(Directions):
Scan the following data for lines with "AClose" and state how many there are, as a number only.

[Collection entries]
- - -
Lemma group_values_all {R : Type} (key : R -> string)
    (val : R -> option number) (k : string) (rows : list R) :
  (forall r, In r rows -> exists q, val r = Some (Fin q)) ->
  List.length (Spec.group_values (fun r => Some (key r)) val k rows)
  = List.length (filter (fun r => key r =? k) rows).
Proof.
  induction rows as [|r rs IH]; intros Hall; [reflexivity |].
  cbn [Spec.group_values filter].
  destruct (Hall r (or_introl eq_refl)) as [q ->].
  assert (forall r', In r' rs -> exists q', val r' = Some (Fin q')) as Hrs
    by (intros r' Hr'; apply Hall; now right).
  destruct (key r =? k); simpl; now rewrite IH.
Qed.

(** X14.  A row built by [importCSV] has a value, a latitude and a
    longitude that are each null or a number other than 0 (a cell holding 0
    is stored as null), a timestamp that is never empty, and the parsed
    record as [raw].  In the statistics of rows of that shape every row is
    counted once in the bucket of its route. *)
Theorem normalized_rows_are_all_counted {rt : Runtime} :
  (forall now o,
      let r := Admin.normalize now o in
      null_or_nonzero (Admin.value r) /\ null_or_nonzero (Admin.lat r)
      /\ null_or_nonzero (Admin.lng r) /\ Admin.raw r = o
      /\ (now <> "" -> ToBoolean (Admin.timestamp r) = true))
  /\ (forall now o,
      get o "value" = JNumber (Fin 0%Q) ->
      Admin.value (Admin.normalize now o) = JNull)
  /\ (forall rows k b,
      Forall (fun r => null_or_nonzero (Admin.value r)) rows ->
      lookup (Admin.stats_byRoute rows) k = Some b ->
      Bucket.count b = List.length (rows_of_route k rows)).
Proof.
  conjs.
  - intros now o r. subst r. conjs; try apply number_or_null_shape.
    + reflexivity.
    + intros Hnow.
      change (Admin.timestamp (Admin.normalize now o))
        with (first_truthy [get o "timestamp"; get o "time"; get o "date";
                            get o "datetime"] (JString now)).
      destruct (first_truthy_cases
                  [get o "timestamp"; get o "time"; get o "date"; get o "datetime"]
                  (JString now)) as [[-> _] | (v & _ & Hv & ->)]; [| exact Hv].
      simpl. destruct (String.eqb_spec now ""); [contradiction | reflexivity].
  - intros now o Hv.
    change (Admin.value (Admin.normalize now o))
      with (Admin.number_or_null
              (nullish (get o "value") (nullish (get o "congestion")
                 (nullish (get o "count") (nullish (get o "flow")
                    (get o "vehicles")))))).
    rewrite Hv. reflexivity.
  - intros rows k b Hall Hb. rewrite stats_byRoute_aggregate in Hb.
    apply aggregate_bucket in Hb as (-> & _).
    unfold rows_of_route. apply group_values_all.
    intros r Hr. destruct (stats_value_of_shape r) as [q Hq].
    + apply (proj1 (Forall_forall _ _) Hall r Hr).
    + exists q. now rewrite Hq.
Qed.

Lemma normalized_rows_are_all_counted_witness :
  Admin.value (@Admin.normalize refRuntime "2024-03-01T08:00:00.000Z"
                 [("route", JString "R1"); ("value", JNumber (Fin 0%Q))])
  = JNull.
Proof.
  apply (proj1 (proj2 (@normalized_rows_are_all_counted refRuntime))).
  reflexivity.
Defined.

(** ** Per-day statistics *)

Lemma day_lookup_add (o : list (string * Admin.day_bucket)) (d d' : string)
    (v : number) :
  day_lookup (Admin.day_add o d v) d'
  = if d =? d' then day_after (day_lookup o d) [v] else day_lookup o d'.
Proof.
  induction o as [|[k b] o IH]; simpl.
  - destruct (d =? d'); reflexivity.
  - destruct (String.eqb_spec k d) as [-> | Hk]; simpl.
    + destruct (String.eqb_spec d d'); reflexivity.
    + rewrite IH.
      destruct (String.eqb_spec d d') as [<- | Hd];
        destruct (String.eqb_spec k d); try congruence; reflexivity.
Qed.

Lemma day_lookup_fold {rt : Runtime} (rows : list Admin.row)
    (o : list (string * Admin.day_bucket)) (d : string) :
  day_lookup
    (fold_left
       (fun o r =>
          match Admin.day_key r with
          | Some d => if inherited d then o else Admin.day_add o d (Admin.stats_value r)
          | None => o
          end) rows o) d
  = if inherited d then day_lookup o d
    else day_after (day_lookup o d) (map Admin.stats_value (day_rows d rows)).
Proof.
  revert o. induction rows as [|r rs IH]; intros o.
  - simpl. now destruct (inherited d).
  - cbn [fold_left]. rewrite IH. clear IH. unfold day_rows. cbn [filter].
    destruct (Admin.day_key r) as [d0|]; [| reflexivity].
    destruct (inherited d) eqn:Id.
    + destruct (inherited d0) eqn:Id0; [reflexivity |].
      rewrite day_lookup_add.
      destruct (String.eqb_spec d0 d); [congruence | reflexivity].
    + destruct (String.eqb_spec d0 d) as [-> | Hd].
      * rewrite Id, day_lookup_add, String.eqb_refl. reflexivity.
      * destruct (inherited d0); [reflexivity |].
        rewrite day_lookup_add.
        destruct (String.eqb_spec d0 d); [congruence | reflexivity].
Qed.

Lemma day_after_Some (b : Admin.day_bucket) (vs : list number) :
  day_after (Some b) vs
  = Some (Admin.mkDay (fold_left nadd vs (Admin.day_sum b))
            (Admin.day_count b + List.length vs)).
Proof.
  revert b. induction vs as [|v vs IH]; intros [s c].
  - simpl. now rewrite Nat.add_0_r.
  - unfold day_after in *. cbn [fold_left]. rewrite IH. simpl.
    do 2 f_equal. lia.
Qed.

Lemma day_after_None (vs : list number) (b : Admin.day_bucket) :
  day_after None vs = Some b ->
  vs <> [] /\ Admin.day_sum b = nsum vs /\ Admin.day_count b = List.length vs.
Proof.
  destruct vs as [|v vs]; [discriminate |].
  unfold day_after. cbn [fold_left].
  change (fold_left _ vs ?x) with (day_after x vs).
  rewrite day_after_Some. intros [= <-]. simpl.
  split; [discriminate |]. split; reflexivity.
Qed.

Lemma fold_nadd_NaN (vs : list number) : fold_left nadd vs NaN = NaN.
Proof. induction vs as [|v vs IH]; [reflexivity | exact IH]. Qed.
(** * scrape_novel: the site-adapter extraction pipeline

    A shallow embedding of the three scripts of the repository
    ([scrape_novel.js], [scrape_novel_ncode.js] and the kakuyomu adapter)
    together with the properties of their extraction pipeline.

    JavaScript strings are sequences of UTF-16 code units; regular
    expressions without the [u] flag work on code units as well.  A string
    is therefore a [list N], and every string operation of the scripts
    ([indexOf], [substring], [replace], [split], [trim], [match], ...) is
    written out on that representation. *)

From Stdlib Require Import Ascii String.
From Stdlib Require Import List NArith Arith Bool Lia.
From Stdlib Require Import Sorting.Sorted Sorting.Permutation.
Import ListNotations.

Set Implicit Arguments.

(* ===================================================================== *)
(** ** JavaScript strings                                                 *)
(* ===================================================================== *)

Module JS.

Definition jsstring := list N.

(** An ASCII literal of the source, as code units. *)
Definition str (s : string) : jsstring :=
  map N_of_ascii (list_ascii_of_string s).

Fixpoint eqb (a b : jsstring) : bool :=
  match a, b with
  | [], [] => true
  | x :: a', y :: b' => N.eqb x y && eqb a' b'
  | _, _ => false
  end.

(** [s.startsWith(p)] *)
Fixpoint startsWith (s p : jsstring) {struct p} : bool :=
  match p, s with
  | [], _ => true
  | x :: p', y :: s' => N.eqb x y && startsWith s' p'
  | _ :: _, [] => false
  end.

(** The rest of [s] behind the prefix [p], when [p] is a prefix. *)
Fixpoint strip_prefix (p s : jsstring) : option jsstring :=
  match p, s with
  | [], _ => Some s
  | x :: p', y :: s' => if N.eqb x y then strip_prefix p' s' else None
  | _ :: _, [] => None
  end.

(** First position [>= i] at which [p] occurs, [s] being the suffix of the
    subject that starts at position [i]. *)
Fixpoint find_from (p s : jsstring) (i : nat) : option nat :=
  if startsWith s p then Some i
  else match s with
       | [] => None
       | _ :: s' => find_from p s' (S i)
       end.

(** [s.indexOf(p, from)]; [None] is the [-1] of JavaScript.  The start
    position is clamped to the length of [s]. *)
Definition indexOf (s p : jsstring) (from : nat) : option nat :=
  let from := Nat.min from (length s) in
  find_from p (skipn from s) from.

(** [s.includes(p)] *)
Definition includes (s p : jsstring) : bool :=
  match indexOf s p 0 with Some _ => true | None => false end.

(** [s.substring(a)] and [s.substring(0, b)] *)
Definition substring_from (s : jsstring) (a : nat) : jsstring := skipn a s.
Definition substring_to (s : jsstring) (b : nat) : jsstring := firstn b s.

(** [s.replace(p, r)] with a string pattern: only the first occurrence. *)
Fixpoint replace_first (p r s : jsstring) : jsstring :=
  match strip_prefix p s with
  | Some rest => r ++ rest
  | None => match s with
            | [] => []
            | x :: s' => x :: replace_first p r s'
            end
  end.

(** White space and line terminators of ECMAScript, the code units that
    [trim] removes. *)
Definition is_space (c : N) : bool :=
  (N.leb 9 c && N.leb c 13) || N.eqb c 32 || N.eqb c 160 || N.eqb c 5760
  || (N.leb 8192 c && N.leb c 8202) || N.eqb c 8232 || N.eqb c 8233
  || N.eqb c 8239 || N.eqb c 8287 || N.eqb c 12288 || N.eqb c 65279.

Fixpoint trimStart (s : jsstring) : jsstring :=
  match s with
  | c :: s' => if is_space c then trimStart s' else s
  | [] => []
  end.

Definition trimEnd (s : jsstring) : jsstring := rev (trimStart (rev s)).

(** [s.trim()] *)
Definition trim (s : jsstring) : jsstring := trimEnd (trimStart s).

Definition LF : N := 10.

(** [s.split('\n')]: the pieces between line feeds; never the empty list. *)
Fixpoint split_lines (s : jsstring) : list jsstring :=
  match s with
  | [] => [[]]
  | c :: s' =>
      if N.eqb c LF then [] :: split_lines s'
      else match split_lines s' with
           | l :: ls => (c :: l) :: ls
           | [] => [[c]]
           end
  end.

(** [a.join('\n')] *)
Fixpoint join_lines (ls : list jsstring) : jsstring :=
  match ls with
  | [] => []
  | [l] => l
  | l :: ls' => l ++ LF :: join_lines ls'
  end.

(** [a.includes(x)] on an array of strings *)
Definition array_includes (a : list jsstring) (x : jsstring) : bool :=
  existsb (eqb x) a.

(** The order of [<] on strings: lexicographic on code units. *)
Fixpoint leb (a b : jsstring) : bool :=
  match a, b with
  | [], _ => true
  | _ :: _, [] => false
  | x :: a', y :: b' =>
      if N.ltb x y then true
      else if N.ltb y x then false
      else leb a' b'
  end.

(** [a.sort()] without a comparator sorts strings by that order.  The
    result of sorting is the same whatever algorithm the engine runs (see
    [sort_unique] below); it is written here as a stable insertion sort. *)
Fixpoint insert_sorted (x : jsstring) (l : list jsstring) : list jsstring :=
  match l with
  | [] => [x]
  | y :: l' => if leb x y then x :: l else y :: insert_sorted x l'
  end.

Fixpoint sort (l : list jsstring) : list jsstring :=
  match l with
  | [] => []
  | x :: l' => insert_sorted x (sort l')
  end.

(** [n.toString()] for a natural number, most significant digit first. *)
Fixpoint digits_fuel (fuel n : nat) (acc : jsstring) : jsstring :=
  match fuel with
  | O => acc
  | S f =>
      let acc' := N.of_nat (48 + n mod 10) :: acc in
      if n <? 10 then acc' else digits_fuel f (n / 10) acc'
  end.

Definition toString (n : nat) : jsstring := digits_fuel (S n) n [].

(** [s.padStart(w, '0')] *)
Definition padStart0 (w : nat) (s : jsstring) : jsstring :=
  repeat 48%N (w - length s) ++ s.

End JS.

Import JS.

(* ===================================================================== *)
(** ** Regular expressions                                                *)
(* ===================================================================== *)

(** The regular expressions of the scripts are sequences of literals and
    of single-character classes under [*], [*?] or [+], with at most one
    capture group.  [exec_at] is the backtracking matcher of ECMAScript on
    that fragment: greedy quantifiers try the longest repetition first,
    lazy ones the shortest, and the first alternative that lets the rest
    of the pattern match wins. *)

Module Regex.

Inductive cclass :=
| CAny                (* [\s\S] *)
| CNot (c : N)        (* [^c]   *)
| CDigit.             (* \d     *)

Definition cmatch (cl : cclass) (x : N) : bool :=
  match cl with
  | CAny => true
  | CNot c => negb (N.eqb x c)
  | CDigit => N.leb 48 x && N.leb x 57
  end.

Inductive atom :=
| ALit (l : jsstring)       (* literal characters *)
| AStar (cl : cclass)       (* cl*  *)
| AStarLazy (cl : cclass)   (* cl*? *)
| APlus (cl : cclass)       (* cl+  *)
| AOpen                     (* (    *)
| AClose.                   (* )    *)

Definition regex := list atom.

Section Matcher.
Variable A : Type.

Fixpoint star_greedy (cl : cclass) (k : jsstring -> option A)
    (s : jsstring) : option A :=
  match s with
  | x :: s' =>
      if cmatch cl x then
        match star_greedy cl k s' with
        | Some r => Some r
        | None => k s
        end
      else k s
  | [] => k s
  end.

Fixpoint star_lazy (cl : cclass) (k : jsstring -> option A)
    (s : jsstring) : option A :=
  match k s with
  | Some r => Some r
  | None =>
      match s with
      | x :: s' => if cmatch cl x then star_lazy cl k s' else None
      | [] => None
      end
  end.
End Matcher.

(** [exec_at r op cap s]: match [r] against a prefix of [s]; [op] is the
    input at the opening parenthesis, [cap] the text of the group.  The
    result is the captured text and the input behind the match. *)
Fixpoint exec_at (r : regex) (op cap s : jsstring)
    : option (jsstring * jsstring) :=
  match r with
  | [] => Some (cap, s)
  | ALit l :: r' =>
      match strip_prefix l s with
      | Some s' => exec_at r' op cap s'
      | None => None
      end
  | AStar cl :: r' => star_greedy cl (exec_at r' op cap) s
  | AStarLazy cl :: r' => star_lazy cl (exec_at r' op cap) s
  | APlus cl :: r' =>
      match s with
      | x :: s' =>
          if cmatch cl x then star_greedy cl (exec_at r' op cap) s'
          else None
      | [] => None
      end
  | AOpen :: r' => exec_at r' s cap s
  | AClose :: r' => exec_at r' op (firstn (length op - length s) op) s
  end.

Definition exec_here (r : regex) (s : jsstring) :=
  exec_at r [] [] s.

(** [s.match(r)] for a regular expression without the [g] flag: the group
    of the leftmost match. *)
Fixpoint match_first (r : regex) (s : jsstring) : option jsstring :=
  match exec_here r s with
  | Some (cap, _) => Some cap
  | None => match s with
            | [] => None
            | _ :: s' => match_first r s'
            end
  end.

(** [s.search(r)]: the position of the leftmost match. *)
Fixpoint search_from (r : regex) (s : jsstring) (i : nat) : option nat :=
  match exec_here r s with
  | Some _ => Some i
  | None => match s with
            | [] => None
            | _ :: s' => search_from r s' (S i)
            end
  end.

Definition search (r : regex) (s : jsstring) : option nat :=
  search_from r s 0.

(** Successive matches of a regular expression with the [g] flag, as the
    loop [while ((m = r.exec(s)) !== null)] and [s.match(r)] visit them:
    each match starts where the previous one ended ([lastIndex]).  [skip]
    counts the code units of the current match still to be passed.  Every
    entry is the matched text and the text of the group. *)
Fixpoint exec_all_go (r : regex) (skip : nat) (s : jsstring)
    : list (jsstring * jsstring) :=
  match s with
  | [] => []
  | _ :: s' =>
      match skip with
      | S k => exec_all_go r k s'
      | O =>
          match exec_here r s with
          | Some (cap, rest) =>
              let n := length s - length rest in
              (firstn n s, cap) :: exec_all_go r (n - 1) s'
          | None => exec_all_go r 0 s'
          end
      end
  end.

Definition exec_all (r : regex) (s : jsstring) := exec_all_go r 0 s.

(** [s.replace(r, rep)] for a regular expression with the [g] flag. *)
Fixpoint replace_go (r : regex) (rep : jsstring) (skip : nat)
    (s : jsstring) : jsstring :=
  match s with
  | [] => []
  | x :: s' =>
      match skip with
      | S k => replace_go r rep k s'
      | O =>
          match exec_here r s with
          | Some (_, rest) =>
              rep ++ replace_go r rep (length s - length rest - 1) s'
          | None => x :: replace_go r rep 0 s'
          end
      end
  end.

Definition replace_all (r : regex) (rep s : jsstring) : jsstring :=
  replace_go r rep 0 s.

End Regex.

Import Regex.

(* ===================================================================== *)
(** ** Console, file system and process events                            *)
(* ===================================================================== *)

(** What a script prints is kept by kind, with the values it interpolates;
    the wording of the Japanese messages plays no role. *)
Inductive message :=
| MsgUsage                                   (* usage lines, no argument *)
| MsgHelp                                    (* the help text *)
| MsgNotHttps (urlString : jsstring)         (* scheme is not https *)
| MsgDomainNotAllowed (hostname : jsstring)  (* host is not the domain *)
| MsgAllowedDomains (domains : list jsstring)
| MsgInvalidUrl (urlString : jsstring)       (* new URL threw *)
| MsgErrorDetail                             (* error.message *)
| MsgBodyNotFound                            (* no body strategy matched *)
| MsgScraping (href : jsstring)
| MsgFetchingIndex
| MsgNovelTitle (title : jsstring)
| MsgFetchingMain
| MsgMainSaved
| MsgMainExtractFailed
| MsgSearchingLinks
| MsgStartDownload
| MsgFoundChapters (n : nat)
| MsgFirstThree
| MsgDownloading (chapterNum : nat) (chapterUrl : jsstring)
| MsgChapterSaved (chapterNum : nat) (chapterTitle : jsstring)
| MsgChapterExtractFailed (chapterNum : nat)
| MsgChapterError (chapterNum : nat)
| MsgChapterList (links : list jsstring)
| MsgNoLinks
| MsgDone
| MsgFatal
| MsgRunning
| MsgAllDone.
- - -
(Task answer):
2